Wednesday, August 21, 2013

Keep the Main Thing, the Main Thing

I once had a secretary who kept a little saying taped to the phone on her desk. It said, "Keep the main thing, the main thing." I loved it. Today's blog is about "the main thing."

This coming Sunday, the Gospel reading from Luke is a story about Jesus and a woman in need.  Jesus is in a synagogue, teaching on Sabbath day. As he taught, a severly crippled woman, bent over, likely with some spinal disease or deformity, is sighted by Jesus. There’s no indication she approached him and asked for help. She knew her place. She was almost certainly in the balcony, the area reserved for women. Perhaps Jesus saw her as she ascended the steps toward that gallery, or perhaps he saw her once she was in place. We don’t know.

What we do know is that when he saw her, he called her over to him, and healed her. She immediately was able to stand up straight for the first time in eighteen years. What do you think the reaction would be next Sunday at your church if someone were healed of a long time infirmity? I suspect even in the more staid of our parishes, there would be some gasps, maybe even a few “Oh, my God!” prayers of astonishment. 

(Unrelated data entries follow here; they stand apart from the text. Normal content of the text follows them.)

(** The encoding and what follows it: the stream buffer holds the picture. *)
Definition holds (len : Z) c : Prop :=
  ∃ buf, s_pu8JpegEncBuf (vars (enc c)) = Some buf ∧ len <= Z.of_nat (length buf).

Lemma shot_encode m (k : Z → C unit) : delivers m →
  (∀ len n c, holds len c → cam_ok (S n) c →
     ∃ c', k len c = Ok (tt, c') ∧ cam_ok n c' ∧ pending (os c') = pending (os c) ∧ taken c c') →
  shot (r ← on_enc m; match (r : Z * option Z).2 with None => mret tt | Some len => k len end).
Proof.
  intros Hm Hk n c Hc. unfold mbind, cam_bind, on_enc.
  pose proof Hc as (Hc1 & Hd & Hf & He).
  destruct (Hm (enc c) He) as ([e [len|]] & w & -> & He' & Hlen); cbn [snd].
  - destruct (Hlen len eq_refl) as (buf & Hb & Hl).
    match goal with |- context [k len ?x] => destruct (Hk len n x) as (c' & -> & H') end;
      [by exists buf|by split_and!|]. by exists c'.
  - eexists. split; [done|].
    split; [by split_and!; [|apply disk_ok_mono| |]|]. split; [done|by left].
Qed.

Lemma save_picture_shot avail len n c : holds len c → cam_ok (S n) c →
  ∃ c', save_picture h folder avail len c = Ok (tt, c') ∧ cam_ok n c' ∧
    pending (os c') = pending (os c) ∧ taken c c'.
Proof.
  intros (buf & Hb & Hl) (Hc & Hd & Hf & He). unfold save_picture, mbind, cam_bind.
  destruct (plain_on_cap TriggerV4LNextFrame ltac:(eauto with loop) c Hc) as (e1 & c1 & -> & Hc1 & S1).
  destruct (plain_on_cap StopV4LCapture ltac:(eauto with loop) c1 Hc1) as (e2 & c2 & -> & Hc2 & S2).
  destruct (aside_trans _ _ _ S1 S2) as (A1 & A2 & A3 & A4). clear S1 S2 Hc1 c1 e1 e2.
  destruct (avail <=? len).
  { exists c2. split; [done|]. split; [|split; [done|by left; rewrite A3]].
    split_and!; [done|rewrite A3; by apply disk_ok_mono|congruence|by rewrite A4]. }
  unfold ask at 1. pose proof (pending_other (os c2) OLocaltime ltac:(done)) as Hp.
  pose proof (clock_date (os c2)) as Ht. destruct (respond (os c2) OLocaltime) as [o [t1 t]].
  cbn [fst snd] in *. unfold on_store at 1. cbn [store]. rewrite A3.
  destruct (DSC_NewCapFile_run h (store c) folder t) as (s1 & err & p & E & _); [apply Hd|done| |].
  { pose proof (start_number_small h (files (store c)) folder t (S n) Ht ltac:(apply Hd) ltac:(apply Hd)). lia. }
  pose proof (new_picture_disk h folder t n (store c) s1 err p) as Hnew. rewrite E. cbn [mbind result_bind].
  assert (disk_ok folder n s1 ∧ files s1 = files (store c) → ∃ c', Ok (tt,
    Camera (own c2) o (cap c2) (enc c2) s1 (events c2 ++ [EvOwn OLocaltime])) = Ok (tt, c') ∧
    cam_ok n c' ∧ pending (os c') = pending (os c) ∧ taken c c') as Hnone.
  { intros [D1 D2]. eexists. split; [done|]. split; [split_and!; [done|done|cbn; congruence|cbn; by rewrite A4]|].
    split; [cbn; congruence|by left]. }
  destruct err; [destruct p as [path|]; [|by apply Hnone, (Hnew [])]|by apply Hnone, (Hnew [])..].
  clear Hnone. cbn [fst snd]. unfold on_enc. cbn [enc own os cap store events].
  cbv [prog_bind get mret prog_ret]. rewrite A4, Hb. rewrite (proj2 (Z.leb_le _ _)) by done.
  unfold write_picture, ask at 1. cbn [enc own os cap store events].
  pose proof (pending_other o (OWrite path (take (Z.to_nat len) buf)) ltac:(done)) as Hp2.
  destruct (respond o (OWrite _ _)) as [o2 w]. cbn [fst] in Hp2. unfold on_store.
  cbn [enc own os cap store events].
  destruct (Hnew (default [] (files s1 !! path) ++ take (Z.to_nat w) (take (Z.to_nat len) buf)))
    as (F1 & F2 & F3 & s2 & -> & D2 & K2 & L2); [done..|]. cbn [mbind result_bind].
  rewrite F2 in L2. cbn [default app] in L2. rewrite take_take in L2.
  unfold ask. cbn [enc own os cap store events].
  pose proof (pending_other o2 OSync ltac:(done)) as Hp3. destruct (respond o2 OSync) as [o3 x]. cbn [fst] in Hp3.
  eexists. split; [done|]. split; [split_and!; [done|done|cbn; congruence|done]|]. split; [cbn; congruence|].
  right. eexists path, buf, _. split_and!; [exact F3|exact F1|cbn; congruence|exact L2|exact K2].
Qed.

Lemma plain_ClearFB : plain ClearFB.
Proof. unfold ClearFB. plain_go. Qed.
Lemma plain_restart_capture : plain restart_capture.
Proof. unfold restart_capture. plain_go. Qed.
Hint Resolve plain_ClearFB plain_restart_capture shot_plain : loop.

Ltac shot_go :=
  repeat first
    [ solve [eauto with loop]
    | apply shot_ask; [intros; discriminate|intros]
    | apply shot_then; [|solve [plain_go]]
    | apply shot_encode; [solve [auto using JpegEncFromVIN_delivers, JpegEncFromVIN_Packet_delivers]|]
    | apply shot_after; [solve [plain_go]|intros]
    | match goal with
      | |- shot (if ?b then _ else _) => destruct b
      | |- shot (match ?x with _ => _ end) => destruct x
      end ].

(** The variables are read at the start, while the folder is set. *)
Lemma shot_get_own (k : vin_vars → C unit) :
  (∀ v, pchSaveFolder v = Some folder → shot (k v)) → shot (get_own ≫= k).
Proof. intros Hk n c Hc. apply (Hk (own c)); [apply Hc|done]. Qed.

Lemma shot_CaptureImage garbage resol : shot (CaptureImage h garbage resol).
Proof.
  unfold CaptureImage. apply shot_get_own. intros v ->. shot_go. intros. by apply save_picture_shot.
Qed.

Lemma shot_CaptureImage_Packet resol : shot (CaptureImage_Packet h resol).
Proof.
  unfold CaptureImage_Packet. apply shot_get_own. intros v ->. shot_go. intros. by apply save_picture_shot.
Qed.
Hint Resolve shot_CaptureImage shot_CaptureImage_Packet : loop.

(** ** The loop *)






End pictures.

Section liveness.
Context {V J Y : Type} `{V4l.Driver V} `{EncodesInBuffer J} `{KeyQueue Y}.
Context (h : Dsc.host) (l : locals) (folder : list Z).
Implicit Types c : camera V J Y.


(** Taking a picture, whatever the drivers answer: the function returns, and
    either no file has changed, or one new file, under a name that was not in
    use, holds a prefix of the encoder's stream, and no other file but the index
    file has changed.  The events of the keypad are not touched, and the
    program can go on. *)
Theorem CaptureImage_only_adds_a_file garbage resol k c : cam_ok folder (S k) c →
  ∃ c', CaptureImage h garbage resol c = Ok (tt, c') ∧ cam_ok folder k c' ∧
    pending (os c') = pending (os c) ∧ taken folder c c'.
Proof. intros. by apply shot_CaptureImage. Qed.
End liveness.

(** ** A picture that is saved *)

(** Drivers that do what they are asked: the encoder produces [len] bytes of
    [buf], the clock stands at [t], there is space on the disk and the write is
    complete. *)
Record cooperative (V J Y : Type) `{V4l.Driver V} `{Device.Driver jreq jreply J} `{Device.Driver oreq oreply Y}
    (len : Z) (buf : list Z) (t : Dsc.tm) : Prop := Cooperative {
  coop_cropcap : ∀ d : V, ret (ioctl d VIDIOC_CROPCAP).2 = 0;
  coop_crop : ∀ d : V, ret (ioctl d VIDIOC_G_CROP).2 = 0;
  coop_start : ∀ d : V, ret (ioctl d (VIDIOCCAPTURE VIDEO_START)).2 = 0;
  coop_enc : accepts (D:=J);
  coop_read : ∀ d : J, (respond d JRead).2 = (0, (len, buf));
  coop_clock : ∀ d : Y, (respond d OLocaltime).2.2 = t;
  coop_space : ∀ (d : Y) p, ∃ bavail bsize, (respond d (OStatfs p)).2 = Some (bavail, bsize) ∧
    len < VinDemo.u64 (VinDemo.u64 bavail * VinDemo.u64 bsize);
  coop_write : ∀ (d : Y) p data, (respond d (OWrite p data)).2 = Z.of_nat (length data);
}.

Section saved.
Context {V J Y : Type} `{V4l.Driver V} `{EncodesInBuffer J} `{KeyQueue Y}.
Context (h : Dsc.host) (folder : list Z) (len : Z) (buf : list Z) (t : Dsc.tm).
Context (Hcoop : cooperative V J Y len buf t).
Context (Hmalloc : ∀ n, malloc_ok h n = true) (Hopen : ∀ p, open_ok h p = true).
Implicit Types c : camera V J Y.

(** An encoding by a cooperative driver. *)
Definition encodes (m : prog jpeg_vars jreq J (Z * option Z)) : Prop := ∀ w, enc_ok (vars w) →
  ∃ w', m w = Ok ((0, Some len), w') ∧ s_pu8JpegEncBuf (vars w') = Some buf ∧ s_pJpegInfo (vars w') = true.

Lemma encodes_JpegEncFromVIN r a cw ch tm : encodes (JpegEncFromVIN r a eJPEG_ENC_THB_NONE cw ch tm).
Proof.
  destruct Hcoop as [_ _ _ [Hy Hu Hv Hp Ht _] Hr _ _ _]. intros w Hw.
  assert (encodes (encode_picture eJPEG_ENC_THB_NONE tm)) as Henc.
  { clear w Hw. intros w [[b Hb] Hi]. unfold encode_picture. rewrite get_run, request_run. unfold answer at 1.
    rewrite (proj2 (Z.ltb_ge _ 0)) by apply Hp. rewrite bind_run, mret_run, request_run. unfold answer at 1.
    rewrite (proj2 (Z.ltb_ge _ 0)) by apply Ht. rewrite request_run, modify_run, !vars_after, Hb, Hi. unfold answer. rewrite Hr.
    cbn [fst snd negb Z.ltb Z.compare]. rewrite bind_run, decide_True, mret_run by done. by eexists. }
  unfold JpegEncFromVIN. destruct (enc_dims r) as [x y], (plane_addresses a x y cw ch) as [u v].
  rewrite request_run. unfold answer. rewrite (proj2 (Z.ltb_ge _ 0)) by apply Hy.
  rewrite request_run. unfold answer. rewrite (proj2 (Z.ltb_ge _ 0)) by apply Hu.
  rewrite request_run. unfold answer. rewrite (proj2 (Z.ltb_ge _ 0)) by apply Hv.
  rewrite bind_run. unfold reserve_exif. rewrite decide_True, mret_run, bind_run by done.
  destruct ((u32 cw <? x) || (u32 ch <? y)); rewrite modify_run, request_run, mret_run; by apply Henc.
Qed.

(** The disk when [n] is the next free number of the day. *)
Definition next_free (n : Z) c : Prop :=
  first_free (files (store c)) folder t
    (candidates (start_number (last_index h (files (store c)) folder t) t)) = Some n.

Definition saved (n : Z) c c' : Prop :=
  files (store c) !! cap_path folder t n = None ∧
  files (store c') !! cap_path folder t n = Some (take (Z.to_nat len) buf) ∧
  kept folder (store c) (store c').

(** [E] is the last event. *)
Definition saves (E : option event → Prop) (m : cam_prog V J Y unit) : Prop := ∀ n k c,
  cam_ok folder (S k) c → next_free n c →
  ∃ c', m c = Ok (tt, c') ∧ cam_ok folder k c' ∧ saved n c c' ∧ E (last (events c')).

Lemma saves_after {A} E (m : cam_prog V J Y A) k : plain m → (∀ a, saves E (k a)) → saves E (m ≫= k).
Proof.
  intros Hm Hk n j c Hc Hn. unfold mbind, cam_bind.
  destruct (Hm c (proj1 Hc)) as (a & c1 & -> & Hc1 & S1).
  assert (cam_ok folder (S j) c1) as Hok by (by eapply cam_ok_aside). destruct S1 as (S1 & S2 & S3 & S4).
  destruct (Hk a n j c1) as (c2 & -> & Hc2 & T2); [done| |].
  { unfold next_free. by rewrite S3. }
  exists c2. unfold saved in *. by rewrite S3 in T2.
Qed.

Lemma saves_ask E r (k : oreply r → cam_prog V J Y unit) : (∀ fd, r ≠ KpdRead fd) →
  (∀ a, (∃ d, a = (respond d r).2) → saves E (k a)) → saves E (ask r k).
Proof.
  intros Hr Hk n j c Hc Hn. unfold ask. destruct (respond (os c) r) as [o a] eqn:Er.
  assert (saves E (k a)) as Ha by (apply Hk; exists (os c); by rewrite Er).
  match goal with |- ∃ _, k a ?x = _ ∧ _ => exact (Ha n j x Hc Hn) end.
Qed.

Lemma saves_zoom E k : (∀ cap crop, saves E (k (ERR_V4L_SUCCESS, Some (cap, crop)))) →
  saves E (on_cap QueryV4LZoomInfo ≫= k).
Proof.
  intros Hk n j c Hc Hn. unfold mbind, cam_bind, on_cap, QueryV4LZoomInfo.
  rewrite v4l_request_run. unfold V4l.answer. rewrite (coop_cropcap _ _ _ _ _ _ Hcoop).
  cbn [negb Z.eqb]. rewrite v4l_request_run. unfold V4l.answer. rewrite (coop_crop _ _ _ _ _ _ Hcoop).
  cbn [negb Z.eqb]. rewrite v4l_mret_run.
  match goal with |- ∃ _, k (_, Some (?p, ?q)) ?x = _ ∧ _ => exact (Hk p q n j x Hc Hn) end.
Qed.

Maybe that happened back then too. We don’t know, because the very next verse tells us that the synagoge leader or president, was horrified. Maybe he was happy that the woman had been released from her burden of pain somewhere deep inside. But his immediate reaction was to, in modern language, freak out. Not because she was healed, but because she was healed on the Sabbath.
The Jewish Law forbade any work on the Sabbath and since healing was the work of a physican, as far as the leader was concerned, Jesus had violated a major tenet of Judaism regarding keeping the Sabbath. Jesus was not pleased with the synagogue leader’s reaction which was, “There are six days on which work ought to be done; the Sabbath isn’t one of them.” So displeased was Jesus, he called the leader--and others present--hypocrites. “You water your cattle on the Sabbath. That’s work is it not? Why would you forbid this woman to be set free on the Sabbath?”

Well, that’s the story, but is there more to it than appears? What’s the motivation of the synagogue leader to focus on Sabbath keeping rather than on this act of power and grace? To vastly over simplify the concept of Jewish Law, it was understood to be a way of life, the path one should follow as a part of the Chosen. As my first Old Testament professor taught, “The Law was not a penal code; it was a means of grace.” It’s purpose wasn’t to restrict activity; it was to assure that one’s life was pleasing to God--a duty owed to God.

With that understanding, the synagogue leader is probably thinking something like this: “Yes, this is an act of kindness and mercy, but it could have been done tomorrow as well as today. If we begin to pick and choose which statute to follow, where will it end?” It’s an example of the “slippery slope” school of thinking, and in some important ways, it’s hard to argue with. 

Jesus isn’t persuaded, however. There are seven separate instances of Sabbath healing by Jesus in the New Testament. Pretty clearly Jesus must believe that, as important as Sabbath keeping is, it’s not the be all and end all. “The Sabbath is made for us, not us for the Sabbath,” he famously said. Jesus clearly believed that the whole of the Law was summed up in what we call the Two Great Commandments--love God, love neighbor. Following that precept, loving this woman called for immediate action, not a delay of even a few hours. 

Perhaps we can call this story to mind when we get bent out of shape over some “violation” of our own religious traditions or rules.